[Stored data]
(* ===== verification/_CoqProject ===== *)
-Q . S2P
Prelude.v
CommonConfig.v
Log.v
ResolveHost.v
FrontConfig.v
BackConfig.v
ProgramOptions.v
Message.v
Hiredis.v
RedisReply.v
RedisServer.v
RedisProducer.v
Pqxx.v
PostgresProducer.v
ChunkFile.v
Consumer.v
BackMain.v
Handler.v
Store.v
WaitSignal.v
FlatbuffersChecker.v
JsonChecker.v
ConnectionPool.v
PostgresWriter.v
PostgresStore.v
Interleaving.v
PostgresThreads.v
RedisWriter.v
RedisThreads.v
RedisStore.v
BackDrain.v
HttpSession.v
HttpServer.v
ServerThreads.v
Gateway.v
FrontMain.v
--
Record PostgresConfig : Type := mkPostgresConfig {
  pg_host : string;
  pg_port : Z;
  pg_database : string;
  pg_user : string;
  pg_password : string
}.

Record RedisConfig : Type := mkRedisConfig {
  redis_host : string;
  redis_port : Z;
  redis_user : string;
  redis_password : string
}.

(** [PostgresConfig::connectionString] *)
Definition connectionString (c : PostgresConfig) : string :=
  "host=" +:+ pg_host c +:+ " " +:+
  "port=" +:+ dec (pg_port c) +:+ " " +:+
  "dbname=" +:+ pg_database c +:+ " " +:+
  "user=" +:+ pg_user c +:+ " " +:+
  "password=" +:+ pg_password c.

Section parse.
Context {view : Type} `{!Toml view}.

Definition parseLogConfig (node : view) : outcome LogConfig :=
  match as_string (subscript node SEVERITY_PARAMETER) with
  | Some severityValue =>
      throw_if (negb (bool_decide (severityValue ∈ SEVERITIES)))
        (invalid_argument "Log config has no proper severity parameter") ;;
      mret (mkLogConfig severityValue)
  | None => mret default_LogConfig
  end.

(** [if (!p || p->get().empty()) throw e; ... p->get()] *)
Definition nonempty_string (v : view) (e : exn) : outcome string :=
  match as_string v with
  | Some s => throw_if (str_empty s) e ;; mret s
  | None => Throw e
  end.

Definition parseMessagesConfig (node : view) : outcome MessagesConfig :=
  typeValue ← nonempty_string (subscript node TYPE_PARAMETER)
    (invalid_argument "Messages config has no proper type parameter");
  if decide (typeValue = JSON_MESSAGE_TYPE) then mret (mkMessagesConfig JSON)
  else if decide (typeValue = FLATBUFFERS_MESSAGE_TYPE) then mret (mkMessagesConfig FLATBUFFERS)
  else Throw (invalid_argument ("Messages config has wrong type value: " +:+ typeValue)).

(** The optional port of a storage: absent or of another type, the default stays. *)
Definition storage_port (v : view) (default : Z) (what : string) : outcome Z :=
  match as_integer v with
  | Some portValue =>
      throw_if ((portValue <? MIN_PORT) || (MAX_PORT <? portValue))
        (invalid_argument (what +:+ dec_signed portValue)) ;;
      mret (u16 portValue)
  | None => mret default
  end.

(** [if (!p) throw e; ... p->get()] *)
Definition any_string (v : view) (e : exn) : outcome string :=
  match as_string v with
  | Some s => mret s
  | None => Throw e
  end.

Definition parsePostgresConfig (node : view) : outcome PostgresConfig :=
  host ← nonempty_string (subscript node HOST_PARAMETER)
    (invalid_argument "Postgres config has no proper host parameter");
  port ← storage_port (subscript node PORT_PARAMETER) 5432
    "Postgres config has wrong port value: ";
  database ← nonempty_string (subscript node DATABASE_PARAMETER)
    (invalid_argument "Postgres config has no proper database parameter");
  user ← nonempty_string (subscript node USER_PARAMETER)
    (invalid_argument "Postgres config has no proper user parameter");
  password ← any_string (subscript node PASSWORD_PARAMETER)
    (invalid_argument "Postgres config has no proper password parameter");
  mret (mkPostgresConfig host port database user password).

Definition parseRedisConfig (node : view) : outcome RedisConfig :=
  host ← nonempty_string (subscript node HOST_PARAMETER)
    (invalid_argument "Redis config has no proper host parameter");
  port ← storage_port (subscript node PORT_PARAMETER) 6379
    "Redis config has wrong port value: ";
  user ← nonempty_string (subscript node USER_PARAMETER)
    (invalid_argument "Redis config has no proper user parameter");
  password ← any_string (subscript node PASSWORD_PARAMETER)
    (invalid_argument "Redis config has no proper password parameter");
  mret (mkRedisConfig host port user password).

Task item:
Looking at the data above, return every line from the one with "redis_port : Z;" down to the one with "Definition parseMessagesConfig (node", exactly and inclusively.

Solution for this problem:
  redis_port : Z;
  redis_user : string;
  redis_password : string
}.

(** [PostgresConfig::connectionString] *)
Definition connectionString (c : PostgresConfig) : string :=
  "host=" +:+ pg_host c +:+ " " +:+
  "port=" +:+ dec (pg_port c) +:+ " " +:+
  "dbname=" +:+ pg_database c +:+ " " +:+
  "user=" +:+ pg_user c +:+ " " +:+
  "password=" +:+ pg_password c.

Section parse.
Context {view : Type} `{!Toml view}.

Definition parseLogConfig (node : view) : outcome LogConfig :=
  match as_string (subscript node SEVERITY_PARAMETER) with
  | Some severityValue =>
      throw_if (negb (bool_decide (severityValue ∈ SEVERITIES)))
        (invalid_argument "Log config has no proper severity parameter") ;;
      mret (mkLogConfig severityValue)
  | None => mret default_LogConfig
  end.

(** [if (!p || p->get().empty()) throw e; ... p->get()] *)
Definition nonempty_string (v : view) (e : exn) : outcome string :=
  match as_string v with
  | Some s => throw_if (str_empty s) e ;; mret s
  | None => Throw e
  end.

Definition parseMessagesConfig (node : view) : outcome MessagesConfig :=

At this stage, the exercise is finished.